Extracted data entries:
# # # # # # #

Variable contains : SourceRange -> SourceLocation -> bool.
Variable token_stream : TokenStream.

Lemma one_many_of_loop_no_giveup : forall rule n it state c result c',
  is_giveup state = false ->
  one_many_of_loop contains token_stream rule n it state c = Ok (result, c') ->
  is_giveup (snd result) = false.
Proof.
  intros rule. induction n as [|n IH]; intros it state c result c' Hs H;
    cbn [one_many_of_loop] in H; [discriminate H|].
  destruct (Nat.eqb it (tend token_stream)); [ret_inv H; exact Hs|].
  bind_inv_as H r c1 Hrule. destruct r as [r_it r_state].
  destruct (is_giveup r_state) eqn:Hg; cbn [negb] in H; [ret_inv H; exact Hs|].
  bind_inv_as H empty c2 Hempty.
  bind_inv_as H state' c3 Hstate.
  refine (IH _ _ _ _ _ _ H).
  destruct (negb empty).
  - exact (proj2 (@add_state_no_giveup state r_state _ _ _ Hs Hg Hstate)).
  - bind_inv_as Hstate p c4 Hp. bind_inv_as Hstate u c5 Hu. ret_inv Hstate. exact Hs.
Qed.

(** X20. [parser_one_many_of] (without predicate) gives up as a whole or
    not at all: a result that is a give-up is the single [GiveUp] of the
    caller at [begin], returned with [tokens.end()]; it arises when there is
    no token or the first application of the rule gives up, and the
    give-ups of later applications only end the repetition. *)
Theorem one_many_of_gives_up_as_a_whole : forall fuel rule begin what c result c',
  parser_one_many_of contains token_stream fuel begin what rule c = Ok (result, c') ->
  is_giveup (snd result) = true ->
  result = (tend token_stream, make_error GiveUp begin what).
Proof.
  intros fuel rule begin what c result c' H Hg. unfold parser_one_many_of in H.
  destruct (negb _); [|unfold giveup_at in H; ret_inv H; reflexivity].
  bind_inv_as H r c1 Hrule. destruct r as [r_it r_state].
  destruct (is_giveup r_state) eqn:Hfirst; cbn [negb] in H;
    [unfold giveup_at in H; ret_inv H; reflexivity|].
  bind_inv_as H empty c2 Hempty.
  bind_inv_as H state c3 Hstate.
  assert (Hs : is_giveup state = false).
  { destruct (negb empty).
    - exact (proj2 (@add_state_no_giveup (Success (Some new_tree)) r_state _ _ _
                      eq_refl Hfirst Hstate)).
    - bind_inv_as Hstate u c4 Hu. ret_inv Hstate. reflexivity. }
  rewrite (@one_many_of_loop_no_giveup rule fuel r_it state c3 result c' Hs H) in Hg.
  discriminate Hg.
Qed.

End Repetition.

Lemma one_many_of_gives_up_as_a_whole_witness :
  exists result c',
    parser_one_many_of Examples.range_contains Examples.lone_identifier 5 0
      "string literals" (parser_string_literal Examples.lone_identifier)
      Examples.fresh_context = Ok (result, c') /\
    result = (tend Examples.lone_identifier, make_error GiveUp 0 "string literals").
Proof.
  eexists. eexists.
  assert (Hrun : parser_one_many_of Examples.range_contains Examples.lone_identifier 5 0
                   "string literals" (parser_string_literal Examples.lone_identifier)
                   Examples.fresh_context = Ok (_, _)) by (vm_compute; reflexivity).
  split; [exact Hrun|].
  exact (@one_many_of_gives_up_as_a_whole Examples.range_contains
           Examples.lone_identifier 5 _ 0 "string literals" _ _ _ Hrun eq_refl).
Defined.

(** * String literals *)

Section StringLiterals.

Variable token_stream : TokenStream.

Lemma string_literal_at_a_constant : forall begin tok c,
  nth_error (tokens token_stream) begin = Some tok ->
  type tok = TokenType.StringConstant ->
  parser_string_literal token_stream begin c
  = Ok ((next begin, Success (Some (new_leaf NodeType.StringLiteral tok))), c).
Proof.
  intros begin tok c Htok Hty. unfold parser_string_literal.
  erewrite bind_Ok by (apply token_is_in_range; exact Htok). cbv beta iota.
  rewrite Hty. replace (TokenType.eqb TokenType.StringConstant TokenType.EncodingPrefix)
    with false by reflexivity.
  erewrite bind_Ok by reflexivity. cbv beta iota zeta.
  erewrite bind_Ok by (apply token_is_in_range; exact Htok). cbv beta iota.
  rewrite Hty, TokenType.eqb_refl.
  erewrite bind_Ok by (apply deref_in_range; exact Htok). reflexivity.
Qed.

(** X21. A string literal that stands alone is not wrapped: when the token
    at [begin] is a string constant and the next token is none,
    [parser_string_literal_list] returns the [StringLiteral] leaf itself,
    having popped it out of the list it built, and moves one token on. *)
Theorem lone_string_literal_is_not_wrapped : forall fuel begin tok c,
  nth_error (tokens token_stream) begin = Some tok ->
  type tok = TokenType.StringConstant ->
  (forall tok', nth_error (tokens token_stream) (next begin) = Some tok' ->
     type tok' <> TokenType.StringConstant) ->
  parser_string_literal_list token_stream (S fuel) begin c
  = Ok ((next begin, Success (Some (new_leaf NodeType.StringLiteral tok))), c).
Proof.
  intros fuel begin tok c Htok Hty Hnext.
  assert (Hloop :
    parser_one_many_of_while token_stream (S fuel) begin "string literal"
      (parser_string_literal token_stream)
      (fun t => TokenType.eqb (type t) TokenType.StringConstant) c
    = Ok ((next begin,
           Success (Some (add_child new_tree (new_leaf NodeType.StringLiteral tok)))),
          c)).
  { unfold parser_one_many_of_while. rewrite (in_range_not_end _ _ Htok). cbn [negb].
    cbn [one_many_of_while_loop].
    erewrite bind_Ok by (apply string_literal_at_a_constant; eassumption).
    cbv beta iota. erewrite bind_Ok by reflexivity. cbv beta iota zeta.
    destruct (Nat.eqb (next begin) (tend token_stream)) eqn:Hend; [reflexivity|].
    destruct (nth_error (tokens token_stream) (next begin)) as [tok'|] eqn:Htok'.
    - erewrite bind_Ok by (apply deref_in_range; exact Htok'). cbv beta iota.
      replace (TokenType.eqb (type tok') TokenType.StringConstant) with false;
        [reflexivity|].
      symmetry. destruct (TokenType.eqb (type tok') TokenType.StringConstant) eqn:E;
        [|reflexivity].
      apply TokenType.eqb_eq in E. exfalso. exact (Hnext tok' eq_refl E).
    - exfalso. apply nth_error_None in Htok'. apply Nat.eqb_neq in Hend.
      assert (begin < List.length (tokens token_stream))
        by (apply nth_error_Some; congruence).
      unfold tend, next in *. lia. }
  unfold parser_string_literal_list.
  erewrite bind_Ok by exact Hloop. reflexivity.
Qed.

# # # # # # #

Problem details ::
The answer must be the same records, repeated exactly and in full.

Task solution ::
Variable contains : SourceRange -> SourceLocation -> bool.
Variable token_stream : TokenStream.

Lemma one_many_of_loop_no_giveup : forall rule n it state c result c',
  is_giveup state = false ->
  one_many_of_loop contains token_stream rule n it state c = Ok (result, c') ->
  is_giveup (snd result) = false.
Proof.
  intros rule. induction n as [|n IH]; intros it state c result c' Hs H;
    cbn [one_many_of_loop] in H; [discriminate H|].
  destruct (Nat.eqb it (tend token_stream)); [ret_inv H; exact Hs|].
  bind_inv_as H r c1 Hrule. destruct r as [r_it r_state].
  destruct (is_giveup r_state) eqn:Hg; cbn [negb] in H; [ret_inv H; exact Hs|].
  bind_inv_as H empty c2 Hempty.
  bind_inv_as H state' c3 Hstate.
  refine (IH _ _ _ _ _ _ H).
  destruct (negb empty).
  - exact (proj2 (@add_state_no_giveup state r_state _ _ _ Hs Hg Hstate)).
  - bind_inv_as Hstate p c4 Hp. bind_inv_as Hstate u c5 Hu. ret_inv Hstate. exact Hs.
Qed.

(** X20. [parser_one_many_of] (without predicate) gives up as a whole or
    not at all: a result that is a give-up is the single [GiveUp] of the
    caller at [begin], returned with [tokens.end()]; it arises when there is
    no token or the first application of the rule gives up, and the
    give-ups of later applications only end the repetition. *)
Theorem one_many_of_gives_up_as_a_whole : forall fuel rule begin what c result c',
  parser_one_many_of contains token_stream fuel begin what rule c = Ok (result, c') ->
  is_giveup (snd result) = true ->
  result = (tend token_stream, make_error GiveUp begin what).
Proof.
  intros fuel rule begin what c result c' H Hg. unfold parser_one_many_of in H.
  destruct (negb _); [|unfold giveup_at in H; ret_inv H; reflexivity].
  bind_inv_as H r c1 Hrule. destruct r as [r_it r_state].
  destruct (is_giveup r_state) eqn:Hfirst; cbn [negb] in H;
    [unfold giveup_at in H; ret_inv H; reflexivity|].
  bind_inv_as H empty c2 Hempty.
  bind_inv_as H state c3 Hstate.
  assert (Hs : is_giveup state = false).
  { destruct (negb empty).
    - exact (proj2 (@add_state_no_giveup (Success (Some new_tree)) r_state _ _ _
                      eq_refl Hfirst Hstate)).
    - bind_inv_as Hstate u c4 Hu. ret_inv Hstate. reflexivity. }
  rewrite (@one_many_of_loop_no_giveup rule fuel r_it state c3 result c' Hs H) in Hg.
  discriminate Hg.
Qed.

End Repetition.

Lemma one_many_of_gives_up_as_a_whole_witness :
  exists result c',
    parser_one_many_of Examples.range_contains Examples.lone_identifier 5 0
      "string literals" (parser_string_literal Examples.lone_identifier)
      Examples.fresh_context = Ok (result, c') /\
    result = (tend Examples.lone_identifier, make_error GiveUp 0 "string literals").
Proof.
  eexists. eexists.
  assert (Hrun : parser_one_many_of Examples.range_contains Examples.lone_identifier 5 0
                   "string literals" (parser_string_literal Examples.lone_identifier)
                   Examples.fresh_context = Ok (_, _)) by (vm_compute; reflexivity).
  split; [exact Hrun|].
  exact (@one_many_of_gives_up_as_a_whole Examples.range_contains
           Examples.lone_identifier 5 _ 0 "string literals" _ _ _ Hrun eq_refl).
Defined.

(** * String literals *)

Section StringLiterals.

Variable token_stream : TokenStream.

Lemma string_literal_at_a_constant : forall begin tok c,
  nth_error (tokens token_stream) begin = Some tok ->
  type tok = TokenType.StringConstant ->
  parser_string_literal token_stream begin c
  = Ok ((next begin, Success (Some (new_leaf NodeType.StringLiteral tok))), c).
Proof.
  intros begin tok c Htok Hty. unfold parser_string_literal.
  erewrite bind_Ok by (apply token_is_in_range; exact Htok). cbv beta iota.
  rewrite Hty. replace (TokenType.eqb TokenType.StringConstant TokenType.EncodingPrefix)
    with false by reflexivity.
  erewrite bind_Ok by reflexivity. cbv beta iota zeta.
  erewrite bind_Ok by (apply token_is_in_range; exact Htok). cbv beta iota.
  rewrite Hty, TokenType.eqb_refl.
  erewrite bind_Ok by (apply deref_in_range; exact Htok). reflexivity.
Qed.

(** X21. A string literal that stands alone is not wrapped: when the token
    at [begin] is a string constant and the next token is none,
    [parser_string_literal_list] returns the [StringLiteral] leaf itself,
    having popped it out of the list it built, and moves one token on. *)
Theorem lone_string_literal_is_not_wrapped : forall fuel begin tok c,
  nth_error (tokens token_stream) begin = Some tok ->
  type tok = TokenType.StringConstant ->
  (forall tok', nth_error (tokens token_stream) (next begin) = Some tok' ->
     type tok' <> TokenType.StringConstant) ->
  parser_string_literal_list token_stream (S fuel) begin c
  = Ok ((next begin, Success (Some (new_leaf NodeType.StringLiteral tok))), c).
Proof.
  intros fuel begin tok c Htok Hty Hnext.
  assert (Hloop :
    parser_one_many_of_while token_stream (S fuel) begin "string literal"
      (parser_string_literal token_stream)
      (fun t => TokenType.eqb (type t) TokenType.StringConstant) c
    = Ok ((next begin,
           Success (Some (add_child new_tree (new_leaf NodeType.StringLiteral tok)))),
          c)).
  { unfold parser_one_many_of_while. rewrite (in_range_not_end _ _ Htok). cbn [negb].
    cbn [one_many_of_while_loop].
    erewrite bind_Ok by (apply string_literal_at_a_constant; eassumption).
    cbv beta iota. erewrite bind_Ok by reflexivity. cbv beta iota zeta.
    destruct (Nat.eqb (next begin) (tend token_stream)) eqn:Hend; [reflexivity|].
    destruct (nth_error (tokens token_stream) (next begin)) as [tok'|] eqn:Htok'.
    - erewrite bind_Ok by (apply deref_in_range; exact Htok'). cbv beta iota.
      replace (TokenType.eqb (type tok') TokenType.StringConstant) with false;
        [reflexivity|].
      symmetry. destruct (TokenType.eqb (type tok') TokenType.StringConstant) eqn:E;
        [|reflexivity].
      apply TokenType.eqb_eq in E. exfalso. exact (Hnext tok' eq_refl E).
    - exfalso. apply nth_error_None in Htok'. apply Nat.eqb_neq in Hend.
      assert (begin < List.length (tokens token_stream))
        by (apply nth_error_Some; congruence).
      unfold tend, next in *. lia. }
  unfold parser_string_literal_list.
  erewrite bind_Ok by exact Hloop. reflexivity.
Qed.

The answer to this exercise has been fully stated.